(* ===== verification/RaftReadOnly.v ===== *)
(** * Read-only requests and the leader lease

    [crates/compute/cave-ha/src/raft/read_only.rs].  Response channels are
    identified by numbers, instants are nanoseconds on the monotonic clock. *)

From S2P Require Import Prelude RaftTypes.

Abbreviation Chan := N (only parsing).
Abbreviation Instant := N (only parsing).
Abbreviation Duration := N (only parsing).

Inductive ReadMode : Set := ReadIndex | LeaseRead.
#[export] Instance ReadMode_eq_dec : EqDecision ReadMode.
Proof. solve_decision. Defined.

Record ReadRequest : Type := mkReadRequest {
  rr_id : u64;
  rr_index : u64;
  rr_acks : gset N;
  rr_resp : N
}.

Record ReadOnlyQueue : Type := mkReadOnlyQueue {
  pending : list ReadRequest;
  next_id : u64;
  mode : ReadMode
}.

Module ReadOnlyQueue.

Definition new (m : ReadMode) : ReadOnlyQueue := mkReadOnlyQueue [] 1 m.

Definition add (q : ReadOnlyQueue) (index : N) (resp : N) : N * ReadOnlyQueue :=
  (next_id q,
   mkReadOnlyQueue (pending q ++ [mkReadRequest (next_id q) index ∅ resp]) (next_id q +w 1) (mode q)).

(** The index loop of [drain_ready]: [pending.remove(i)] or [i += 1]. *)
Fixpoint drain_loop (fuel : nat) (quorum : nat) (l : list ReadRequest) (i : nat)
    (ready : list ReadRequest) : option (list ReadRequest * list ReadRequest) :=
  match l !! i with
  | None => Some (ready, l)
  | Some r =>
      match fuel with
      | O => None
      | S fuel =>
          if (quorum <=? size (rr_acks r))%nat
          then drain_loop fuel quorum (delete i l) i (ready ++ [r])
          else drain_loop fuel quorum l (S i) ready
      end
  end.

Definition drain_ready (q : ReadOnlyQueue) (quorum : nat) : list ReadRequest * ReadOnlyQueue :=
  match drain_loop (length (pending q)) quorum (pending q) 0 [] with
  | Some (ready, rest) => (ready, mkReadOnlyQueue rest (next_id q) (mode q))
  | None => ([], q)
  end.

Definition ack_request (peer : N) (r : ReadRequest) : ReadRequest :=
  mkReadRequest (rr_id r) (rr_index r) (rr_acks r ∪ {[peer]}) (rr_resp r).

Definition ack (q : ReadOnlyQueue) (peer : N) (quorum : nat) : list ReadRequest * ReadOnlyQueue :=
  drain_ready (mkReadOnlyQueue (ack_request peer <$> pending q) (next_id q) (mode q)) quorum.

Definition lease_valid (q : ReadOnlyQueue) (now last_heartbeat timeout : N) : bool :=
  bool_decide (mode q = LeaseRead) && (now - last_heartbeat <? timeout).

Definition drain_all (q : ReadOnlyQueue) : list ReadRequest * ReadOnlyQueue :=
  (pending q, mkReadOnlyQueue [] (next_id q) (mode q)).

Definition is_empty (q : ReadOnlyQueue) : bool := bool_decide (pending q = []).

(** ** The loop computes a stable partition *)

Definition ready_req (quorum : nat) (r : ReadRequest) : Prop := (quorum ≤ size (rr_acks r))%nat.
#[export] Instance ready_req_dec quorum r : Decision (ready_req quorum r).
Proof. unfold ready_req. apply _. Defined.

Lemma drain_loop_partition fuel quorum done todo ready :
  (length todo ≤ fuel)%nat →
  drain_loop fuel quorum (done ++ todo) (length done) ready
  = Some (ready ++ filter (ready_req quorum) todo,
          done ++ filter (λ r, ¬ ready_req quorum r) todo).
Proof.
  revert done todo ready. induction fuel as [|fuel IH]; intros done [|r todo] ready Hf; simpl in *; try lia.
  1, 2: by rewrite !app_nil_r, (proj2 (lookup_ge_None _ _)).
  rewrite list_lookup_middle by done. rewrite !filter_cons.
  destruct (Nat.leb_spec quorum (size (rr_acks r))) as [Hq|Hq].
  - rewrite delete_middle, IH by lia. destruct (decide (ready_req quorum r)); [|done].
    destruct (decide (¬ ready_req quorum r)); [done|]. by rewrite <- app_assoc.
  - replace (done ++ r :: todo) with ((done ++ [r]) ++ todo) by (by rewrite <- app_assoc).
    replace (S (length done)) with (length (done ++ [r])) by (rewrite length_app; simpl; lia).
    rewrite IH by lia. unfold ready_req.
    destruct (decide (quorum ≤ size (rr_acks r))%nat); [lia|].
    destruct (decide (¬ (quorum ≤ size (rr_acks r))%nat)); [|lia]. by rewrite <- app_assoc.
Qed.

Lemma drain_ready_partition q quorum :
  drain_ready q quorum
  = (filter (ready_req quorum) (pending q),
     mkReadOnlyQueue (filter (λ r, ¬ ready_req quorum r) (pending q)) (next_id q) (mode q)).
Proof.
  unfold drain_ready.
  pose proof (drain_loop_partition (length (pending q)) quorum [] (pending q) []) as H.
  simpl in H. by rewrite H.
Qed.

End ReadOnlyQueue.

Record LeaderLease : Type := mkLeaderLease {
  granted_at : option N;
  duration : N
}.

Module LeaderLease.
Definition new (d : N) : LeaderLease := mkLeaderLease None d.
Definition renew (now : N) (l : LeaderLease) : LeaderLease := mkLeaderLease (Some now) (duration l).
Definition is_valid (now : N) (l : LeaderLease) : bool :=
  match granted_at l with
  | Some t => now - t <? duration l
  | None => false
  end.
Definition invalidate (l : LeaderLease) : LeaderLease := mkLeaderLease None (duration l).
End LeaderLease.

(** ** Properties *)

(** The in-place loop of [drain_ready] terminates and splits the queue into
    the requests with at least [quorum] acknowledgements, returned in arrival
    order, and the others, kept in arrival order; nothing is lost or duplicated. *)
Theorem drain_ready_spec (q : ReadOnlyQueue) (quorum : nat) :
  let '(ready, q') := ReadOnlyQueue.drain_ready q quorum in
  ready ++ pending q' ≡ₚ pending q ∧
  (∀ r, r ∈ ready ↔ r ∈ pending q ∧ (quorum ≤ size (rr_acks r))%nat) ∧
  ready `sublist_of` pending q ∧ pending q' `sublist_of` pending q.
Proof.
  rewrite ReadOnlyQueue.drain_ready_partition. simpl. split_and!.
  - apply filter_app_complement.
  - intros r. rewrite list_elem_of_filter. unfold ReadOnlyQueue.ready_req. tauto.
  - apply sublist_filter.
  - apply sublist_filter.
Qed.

——

Your assignment:
Output the full listing again with nothing altered.

Expected output:
(* ===== verification/RaftReadOnly.v ===== *)
(** * Read-only requests and the leader lease

    [crates/compute/cave-ha/src/raft/read_only.rs].  Response channels are
    identified by numbers, instants are nanoseconds on the monotonic clock. *)

From S2P Require Import Prelude RaftTypes.

Abbreviation Chan := N (only parsing).
Abbreviation Instant := N (only parsing).
Abbreviation Duration := N (only parsing).

Inductive ReadMode : Set := ReadIndex | LeaseRead.
#[export] Instance ReadMode_eq_dec : EqDecision ReadMode.
Proof. solve_decision. Defined.

Record ReadRequest : Type := mkReadRequest {
  rr_id : u64;
  rr_index : u64;
  rr_acks : gset N;
  rr_resp : N
}.

Record ReadOnlyQueue : Type := mkReadOnlyQueue {
  pending : list ReadRequest;
  next_id : u64;
  mode : ReadMode
}.

Module ReadOnlyQueue.

Definition new (m : ReadMode) : ReadOnlyQueue := mkReadOnlyQueue [] 1 m.

Definition add (q : ReadOnlyQueue) (index : N) (resp : N) : N * ReadOnlyQueue :=
  (next_id q,
   mkReadOnlyQueue (pending q ++ [mkReadRequest (next_id q) index ∅ resp]) (next_id q +w 1) (mode q)).

(** The index loop of [drain_ready]: [pending.remove(i)] or [i += 1]. *)
Fixpoint drain_loop (fuel : nat) (quorum : nat) (l : list ReadRequest) (i : nat)
    (ready : list ReadRequest) : option (list ReadRequest * list ReadRequest) :=
  match l !! i with
  | None => Some (ready, l)
  | Some r =>
      match fuel with
      | O => None
      | S fuel =>
          if (quorum <=? size (rr_acks r))%nat
          then drain_loop fuel quorum (delete i l) i (ready ++ [r])
          else drain_loop fuel quorum l (S i) ready
      end
  end.

Definition drain_ready (q : ReadOnlyQueue) (quorum : nat) : list ReadRequest * ReadOnlyQueue :=
  match drain_loop (length (pending q)) quorum (pending q) 0 [] with
  | Some (ready, rest) => (ready, mkReadOnlyQueue rest (next_id q) (mode q))
  | None => ([], q)
  end.

Definition ack_request (peer : N) (r : ReadRequest) : ReadRequest :=
  mkReadRequest (rr_id r) (rr_index r) (rr_acks r ∪ {[peer]}) (rr_resp r).

Definition ack (q : ReadOnlyQueue) (peer : N) (quorum : nat) : list ReadRequest * ReadOnlyQueue :=
  drain_ready (mkReadOnlyQueue (ack_request peer <$> pending q) (next_id q) (mode q)) quorum.

Definition lease_valid (q : ReadOnlyQueue) (now last_heartbeat timeout : N) : bool :=
  bool_decide (mode q = LeaseRead) && (now - last_heartbeat <? timeout).

Definition drain_all (q : ReadOnlyQueue) : list ReadRequest * ReadOnlyQueue :=
  (pending q, mkReadOnlyQueue [] (next_id q) (mode q)).

Definition is_empty (q : ReadOnlyQueue) : bool := bool_decide (pending q = []).

(** ** The loop computes a stable partition *)

Definition ready_req (quorum : nat) (r : ReadRequest) : Prop := (quorum ≤ size (rr_acks r))%nat.
#[export] Instance ready_req_dec quorum r : Decision (ready_req quorum r).
Proof. unfold ready_req. apply _. Defined.

Lemma drain_loop_partition fuel quorum done todo ready :
  (length todo ≤ fuel)%nat →
  drain_loop fuel quorum (done ++ todo) (length done) ready
  = Some (ready ++ filter (ready_req quorum) todo,
          done ++ filter (λ r, ¬ ready_req quorum r) todo).
Proof.
  revert done todo ready. induction fuel as [|fuel IH]; intros done [|r todo] ready Hf; simpl in *; try lia.
  1, 2: by rewrite !app_nil_r, (proj2 (lookup_ge_None _ _)).
  rewrite list_lookup_middle by done. rewrite !filter_cons.
  destruct (Nat.leb_spec quorum (size (rr_acks r))) as [Hq|Hq].
  - rewrite delete_middle, IH by lia. destruct (decide (ready_req quorum r)); [|done].
    destruct (decide (¬ ready_req quorum r)); [done|]. by rewrite <- app_assoc.
  - replace (done ++ r :: todo) with ((done ++ [r]) ++ todo) by (by rewrite <- app_assoc).
    replace (S (length done)) with (length (done ++ [r])) by (rewrite length_app; simpl; lia).
    rewrite IH by lia. unfold ready_req.
    destruct (decide (quorum ≤ size (rr_acks r))%nat); [lia|].
    destruct (decide (¬ (quorum ≤ size (rr_acks r))%nat)); [|lia]. by rewrite <- app_assoc.
Qed.

Lemma drain_ready_partition q quorum :
  drain_ready q quorum
  = (filter (ready_req quorum) (pending q),
     mkReadOnlyQueue (filter (λ r, ¬ ready_req quorum r) (pending q)) (next_id q) (mode q)).
Proof.
  unfold drain_ready.
  pose proof (drain_loop_partition (length (pending q)) quorum [] (pending q) []) as H.
  simpl in H. by rewrite H.
Qed.

End ReadOnlyQueue.

Record LeaderLease : Type := mkLeaderLease {
  granted_at : option N;
  duration : N
}.

Module LeaderLease.
Definition new (d : N) : LeaderLease := mkLeaderLease None d.
Definition renew (now : N) (l : LeaderLease) : LeaderLease := mkLeaderLease (Some now) (duration l).
Definition is_valid (now : N) (l : LeaderLease) : bool :=
  match granted_at l with
  | Some t => now - t <? duration l
  | None => false
  end.
Definition invalidate (l : LeaderLease) : LeaderLease := mkLeaderLease None (duration l).
End LeaderLease.

(** ** Properties *)

(** The in-place loop of [drain_ready] terminates and splits the queue into
    the requests with at least [quorum] acknowledgements, returned in arrival
    order, and the others, kept in arrival order; nothing is lost or duplicated. *)
Theorem drain_ready_spec (q : ReadOnlyQueue) (quorum : nat) :
  let '(ready, q') := ReadOnlyQueue.drain_ready q quorum in
  ready ++ pending q' ≡ₚ pending q ∧
  (∀ r, r ∈ ready ↔ r ∈ pending q ∧ (quorum ≤ size (rr_acks r))%nat) ∧
  ready `sublist_of` pending q ∧ pending q' `sublist_of` pending q.
Proof.
  rewrite ReadOnlyQueue.drain_ready_partition. simpl. split_and!.
  - apply filter_app_complement.
  - intros r. rewrite list_elem_of_filter. unfold ReadOnlyQueue.ready_req. tauto.
  - apply sublist_filter.
  - apply sublist_filter.
Qed.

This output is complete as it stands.